(** The render, read off the fields of the root. *)
Lemma render_root (root : gmap string value) :
  render (VMap root) =
  match root !! "webViewers" with
  | Some (VList webViewers) =>
    if negb (has_get (root !! "dashboard")) then None else
    let dashboard :=
      uri_is_null (List_get webViewers (indexOfActive webViewers)) in
    let focused :=
      truthy_opt (root !! "input" ≫= λ v, Cursor.get_key v (Field "isFocused")) in
    let visible :=
      dashboard
      || (truthy_opt
            (root !! "tabStrip" ≫= λ v, Cursor.get_key v (Field "isActive"))
          && negb focused) in
    Some {|
      isDashboardActive := dashboard;
      isAwesomebarActive := focused;
      isTabStripVisible := visible;
      windowFocused := truthy_opt (root !! "isDocumentFocused");
      showtabstrip := visible;
      scrollable := negb focused && negb visible;
      tabstripkillzone_hidden := negb visible || dashboard;
      dashboard_hidden := negb dashboard;
      webViewers_hidden := dashboard;
      appupdatebanner_active := truthy_opt (root !! "appUpdateAvailable")
    |}
  | _ => None
  end.
Proof.
  unfold render, inputCursor, tabStripCursor. rewrite !get_field. simpl.
  by destruct (root !! "webViewers") as [[ | | | |items| ]|].
Qed.

Lemma update_field (root m : gmap string value) k f :
  root !! k = Some (VMap m) →
  Cursor.update [Field k] (on_Map f) (VMap root)
  = Some (VMap (<[k := VMap (f m)]> root)).
Proof. intros Hk. unfold Cursor.update. simpl. by rewrite Hk. Qed.
(** * Real-time globe dashboard: ingestion pipelines

    A shallow embedding of the server-side feed pipelines of the dashboard
    (the Blitzortung lightning proxy, the AISStream vessel proxy, the
    in-memory lightning store and the satellite query procedure), with the
    properties of the decoder, the ring buffer, the connector guard, the
    broadcaster and the subscriber session proved over it.

    JavaScript numbers are IEEE 754 binary64 values ([spec_float] with
    precision 53 and maximal exponent 1024); JavaScript strings are lists
    of UTF-16 code units; a [Buffer] is a list of bytes.  Values drawn by
    the runtime ([nanoid()], [Date.now()], whether a write or a constructor
    throws) are inputs of the operation that draws them.  Console output
    is not part of the embedding. *)

From Stdlib Require Import String Ascii ZArith List Bool Lia.
From Stdlib Require Import Floats.SpecFloat DecimalString.
Import ListNotations.

Local Open Scope Z_scope.

(* ------------------------------------------------------------------ *)
(** * JavaScript numbers *)

Module JsNumber.

Definition prec : Z := 53.
Definition emax : Z := 1024.

Definition number : Type := spec_float.

Definition NaN : number := S754_nan.

(** The Number value of a mathematical integer (round to nearest, ties
    to even). *)
Definition of_Z (z : Z) : number := binary_normalize prec emax z 0 false.

(** The Number value of the rational [p / q] with sign [s], for positive
    [p] and [q]: one correctly rounded division of the exact operands. *)
Definition of_ratio (s : bool) (p q : positive) : number :=
  let '(mz, ez, lz) := SFdiv_core_binary prec emax (Zpos p) 0 (Zpos q) 0 in
  binary_round_aux prec emax s mz ez lz.

(** [x < y], [x > y], [x / y] and unary minus on Numbers. *)
Definition lt (x y : number) : bool := SFltb x y.
Definition gt (x y : number) : bool := SFltb y x.
Definition le (x y : number) : bool := SFleb x y.
Definition div (x y : number) : number := SFdiv prec emax x y.
Definition neg (x : number) : number := SFopp x.

(** [Math.abs]. *)
Definition Math_abs (x : number) : number := SFabs x.

(** [Math.floor]: the largest integral Number not above [x]; zeros,
    infinities and NaN are returned as they are. *)
Definition Math_floor (x : number) : number :=
  match x with
  | S754_finite s m e =>
      if 0 <=? e then x
      else
        let z := Z.shiftr (cond_Zopp s (Zpos m)) (- e) in
        if z =? 0 then S754_zero s else of_Z z
  | _ => x
  end.

(** [Math.trunc]: [x] with its fraction dropped (rounding toward zero). *)
Definition Math_trunc (x : number) : number :=
  match x with
  | S754_finite s m e =>
      if 0 <=? e then x
      else
        let z := Z.quot (cond_Zopp s (Zpos m)) (2 ^ (- e)) in
        if z =? 0 then S754_zero s else of_Z z
  | _ => x
  end.

(** ToBoolean on a Number: [+0], [-0] and NaN are falsy. *)
Definition truthy (x : number) : bool :=
  match x with
  | S754_zero _ | S754_nan => false
  | _ => true
  end.

(** A Number that is [+0] or [-0]. *)
Definition is_zero (x : number) : bool :=
  match x with
  | S754_zero _ => true
  | _ => false
  end.

(** [isFinite] on a Number. *)
Definition isFinite (x : number) : bool :=
  match x with
  | S754_zero _ | S754_finite _ _ _ => true
  | _ => false
  end.

End JsNumber.

(* ------------------------------------------------------------------ *)
(** * JavaScript strings: lists of UTF-16 code units *)

Module JsString.

Definition code_unit : Type := Z.
Definition jsstring : Type := list code_unit.

(** The code units of an ASCII literal of the source. *)
Definition u (s : string) : jsstring :=
  map (fun a => Z.of_nat (nat_of_ascii a)) (list_ascii_of_string s).

Definition dquote : code_unit := 34.
Definition colon : code_unit := 58.
Definition comma : code_unit := 44.
Definition C_acute : code_unit := 0x106.   (* U+0106, stands for a colon *)
Definition e_ogonek : code_unit := 0x119.  (* U+0119, stands for a comma *)

Definition is_ascii (c : code_unit) : bool := (0 <=? c) && (c <=? 0x7F).
Definition is_digit (c : code_unit) : bool := (48 <=? c) && (c <=? 57).

(** [s.replace(/c/g, d)] for a single code unit [c]. *)
Definition replace_all (c d : code_unit) (s : jsstring) : jsstring :=
  map (fun x => if x =? c then d else x) s.

(** [s.replace(/[^\x00-\x7F]/g, "")]. *)
Definition strip_non_ascii (s : jsstring) : jsstring := filter is_ascii s.

(** White space and line terminators skipped by [parseInt] and
    [parseFloat]. *)
Definition is_space (c : code_unit) : bool :=
  existsb (Z.eqb c)
    [0x9; 0xA; 0xB; 0xC; 0xD; 0x20; 0xA0; 0x1680; 0x2028; 0x2029; 0x202F;
     0x205F; 0x3000; 0xFEFF]
  || ((0x2000 <=? c) && (c <=? 0x200A)).

Fixpoint trim_start (s : jsstring) : jsstring :=
  match s with
  | c :: s' => if is_space c then trim_start s' else s
  | [] => []
  end.

(** The longest prefix of decimal digits, and what follows it. *)
Fixpoint span_digits (s : jsstring) : jsstring * jsstring :=
  match s with
  | c :: s' =>
      if is_digit c
      then let '(ds, rest) := span_digits s' in (c :: ds, rest)
      else ([], s)
  | [] => ([], [])
  end.

(** The mathematical value of a run of decimal digits. *)
Definition digits_value (ds : jsstring) : Z :=
  fold_left (fun acc c => 10 * acc + (c - 48)) ds 0.

(** An optional sign: [true] for a leading minus. *)
Definition take_sign (s : jsstring) : bool * jsstring :=
  match s with
  | c :: s' =>
      if c =? 45 then (true, s')
      else if c =? 43 then (false, s')
      else (false, s)
  | [] => (false, [])
  end.

Fixpoint starts_with (p s : jsstring) : bool :=
  match p, s with
  | [], _ => true
  | a :: p', b :: s' => (a =? b) && starts_with p' s'
  | _ :: _, [] => false
  end.

(** ** [parseInt(s, 10)]

    Leading white space is skipped, an optional sign is read, and the
    longest run of decimal digits is converted; with no digit the result
    is NaN. *)
Definition parseInt10 (s : jsstring) : JsNumber.number :=
  let '(sg, s1) := take_sign (trim_start s) in
  let '(ds, _) := span_digits s1 in
  match ds with
  | [] => JsNumber.NaN
  | _ =>
      let n := digits_value ds in
      if n =? 0 then S754_zero sg
      else JsNumber.of_Z (if sg then - n else n)
  end.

--- What the exercise asks ---
Whatever else the listing above holds, retype exactly only the lines from the one containing "(** The Number value of a" to the one containing "Definition of_ratio (s", both ends kept.

--- Answer section ---
(** The Number value of a mathematical integer (round to nearest, ties
    to even). *)
Definition of_Z (z : Z) : number := binary_normalize prec emax z 0 false.

(** The Number value of the rational [p / q] with sign [s], for positive
    [p] and [q]: one correctly rounded division of the exact operands. *)
Definition of_ratio (s : bool) (p q : positive) : number :=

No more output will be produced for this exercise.